Philippe Breucker, 11/2017
The Dataset Linkage Module (DLM) is designed to link datasets by various ways of matching records. Takes a list of entities to be matched, and a reference list with an id to be matched against. For every call to index.php, Importer class is creating a database (sqlite for now) with the 2 lists (in the data folder) imported as tables. Matcher class is then called with a matching method (exact match only for now) and search the reference list for the name in the external list. It then produces a table of matching with the original entity name and the different matching in JSON format. Linker class should then be called with parameters to select the best match for every entity, and produce a link table between external and reference table, with only ids.
In the current version, DLM is based only on php (5.5+) and Sqlite3 (with PHP Sqlite and PDO extension enabled). It can run via any web server without particular settings. The parameters for the matcher can be set in the call for its construct, see index.php for exemple.
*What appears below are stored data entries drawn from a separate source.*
Lemma arp_set_ok cache ip mac i :
  arp_ok cache -> 0 <= i < ARP_CACHE_SIZE -> (forall k, 0 <= k < i -> a_valid cache.[k] = true) ->
  (forall k, k <> i -> ~ arp_hit cache ip k) -> arp_ok cache.[i <- mkArp true ip mac].
Proof.
  intros [Hl Hp Hu] Hi Hb Hn.
  assert (forall k, 0 <= k -> cache.[i <- mkArp true ip mac].[k] =
    if decide (i = k) then mkArp true ip mac else cache.[k]) as G by (intros; apply geti_seti; lia).
  constructor; [by autorewrite with arr| |].
  - intros j k Hj Hk. rewrite !G by lia. destruct (decide (i = j)), (decide (i = k)); simpl; try done.
    + intros _. apply Hb. lia.
    + by apply Hp.
  - intros j k Hj Hk. rewrite !G by lia. destruct (decide (i = j)), (decide (i = k)); simpl; intros H1 H2 E.
    + lia.
    + exfalso. by apply (Hn k); [lia|].
    + exfalso. by apply (Hn j); [lia|].
    + by apply Hu.
Qed.

Lemma arp_add_ok cache ip mac : arp_ok cache -> arp_ok (arp_cache_add cache ip mac).
Proof.
  intros Hc. pose proof Hc as [Hl Hp Hu]. destruct (decide (ip = IP_ZERO)) as [->|Hz]; [done|].
  destruct (arp_add_cases cache ip mac Hc Hz) as [(i & (Hi & Hv & He) & ->)|[(i & Hi & Hv & Hn & Hb & ->)|(_ & _ & ->)]].
  - apply arp_set_ok; [done|done| |].
    + intros k Hk. apply (Hp k i); [lia|lia|done].
    + intros k Hk (Hr & Hkv & Hke). apply Hk, Hu; congruence.
  - by apply arp_set_ok.
  - done.
Qed.

Lemma arp_add_other cache ip mac ip' i :
  arp_ok cache -> ip <> ip' -> arp_hit (arp_cache_add cache ip mac) ip' i <-> arp_hit cache ip' i.
Proof.
  intros Hc Hne. pose proof (ar_len _ Hc) as Hl. destruct (decide (ip = IP_ZERO)) as [->|Hz]; [done|].
  unfold arp_hit.
  destruct (arp_add_cases cache ip mac Hc Hz) as [(k & (Hi & Hv & He) & ->)|[(k & Hi & Hv & Hn & Hb & ->)|(_ & _ & ->)]];
    [| |done]; (split; intros (Hr & H1 & H2); (split; [done|])); rewrite geti_seti in * by lia;
    case_decide; subst; simpl in *; by try congruence.
Qed.

Lemma arp_add_other_mac cache ip mac ip' i :
  arp_ok cache -> ip <> ip' -> arp_hit cache ip' i ->
  a_mac (arp_cache_add cache ip mac).[i] = a_mac cache.[i].
Proof.
  intros Hc Hne (Hr & H1 & H2). pose proof (ar_len _ Hc) as Hl. destruct (decide (ip = IP_ZERO)) as [->|Hz]; [done|].
  destruct (arp_add_cases cache ip mac Hc Hz) as [(k & (Hi & Hv & He) & ->)|[(k & Hi & Hv & Hn & Hb & ->)|(_ & _ & ->)]];
    [| |done]; rewrite geti_seti by lia; case_decide; subst; simpl in *; by try congruence.
Qed.

(** ** Properties *)

Lemma text_dotted labels : labels <> [] -> text labels = dotted labels ++ [DOT].
Proof.
  induction labels as [|l [|l2 labels] IH]; intros H; [done|by unfold text; simpl; rewrite app_nil_r|].
  change (text (l :: l2 :: labels)) with ((l ++ [DOT]) ++ text (l2 :: labels)).
  rewrite IH by done. change (dotted (l :: l2 :: labels)) with (l ++ DOT :: dotted (l2 :: labels)).
  by rewrite <- !app_assoc.
Qed.

(** C8: DNS names round trip.  A name of labels of 1 to 63 bytes that fits is
    encoded, and wherever the encoding stands in a packet it decodes to the
    name with a final dot, consuming exactly its bytes. *)
Theorem dns_name_roundtrip labels outsz outsz2 pre post fuel :
  labels <> [] -> Forall label_ok labels -> len (wire labels) <= outsz ->
  len (dotted labels) + 1 < outsz2 -> (length labels < fuel)%nat ->
  dns_encode_name outsz (dotted labels) = Some (Some (wire labels)) /\
  dns_decode_name fuel (pre ++ wire labels ++ post) outsz2 (len pre) [] false 0 =
    Some (inr (len pre + len (wire labels), dotted labels ++ [DOT])).
Proof.
  intros Hn Hl Ho H2 Hf. split.
  - unfold dns_encode_name. by rewrite (encode_dotted _ outsz []) by (done || lia).
  - rewrite (decode_wire fuel _ outsz2 pre labels post) by
      (try done; rewrite text_dotted by done; autorewrite with lens; lia).
    by rewrite text_dotted.
Qed.

(** "ab.c" *)
Lemma dns_name_roundtrip_witness :
  dns_encode_name 256 [97; 98; 46; 99] = Some (Some [2; 97; 98; 1; 99; 0]) /\
  dns_decode_name 5 [7; 2; 97; 98; 1; 99; 0; 9] 64 1 [] false 0 = Some (inr (7, [97; 98; 46; 99; 46])).
Proof.
  apply (dns_name_roundtrip [[97; 98]; [99]] 256 64 [7] [9] 5); try done; try (simpl; lia).
  by apply (bool_decide_unpack _).
Defined.

(** [dns_encode_name] terminates and never writes past its buffer. *)
Theorem dns_encode_bounded name outsz :
  1 <= outsz ->
  exists r, dns_encode_name outsz name = Some r /\ forall e, r = Some e -> len e <= outsz.
Proof. intros Ho. apply encode_loop_bound; [done|]. rewrite len_nil. lia. Qed.

Lemma dns_encode_bounded_witness :
  exists r, dns_encode_name 8 [97; 46; 98] = Some r /\ forall e, r = Some e -> len e <= 8.
Proof. apply (dns_encode_bounded [97; 46; 98] 8). lia. Defined.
You have to provide the matcher with the folowing informations:
- matchingAlgorithm: "exactMatch" for now
- refFieldToMatch: reference list field to match against
- externalFieldToMatch: external list field to match
- externalTable: external list custim table name (for now you have to use the name of the file with extension, in small caps without the special characters, eg. 'demoRef.csv' becomes 'demorefcsv' )
- refTable: reference table (same remark as above)
- refIdField: the refence list identifier that should be put in the matching table
The lists files has to be in the csv format, with tabulation as delimiter and no enclosure for texts (it will be customizable in the future). The files have to be in the ./data folder. The external list should have at least one field with a list of entities to be matched. The refence list shoud have an identifier and at least another field to match external against.
- Code Comments and documentation
- Finalize the Matcher class to produce table with id to id match, not only name (this implies that some sort of unique id is provided by the external list). Add a parmeter if the external list's id is of the same origin of the refence list's one.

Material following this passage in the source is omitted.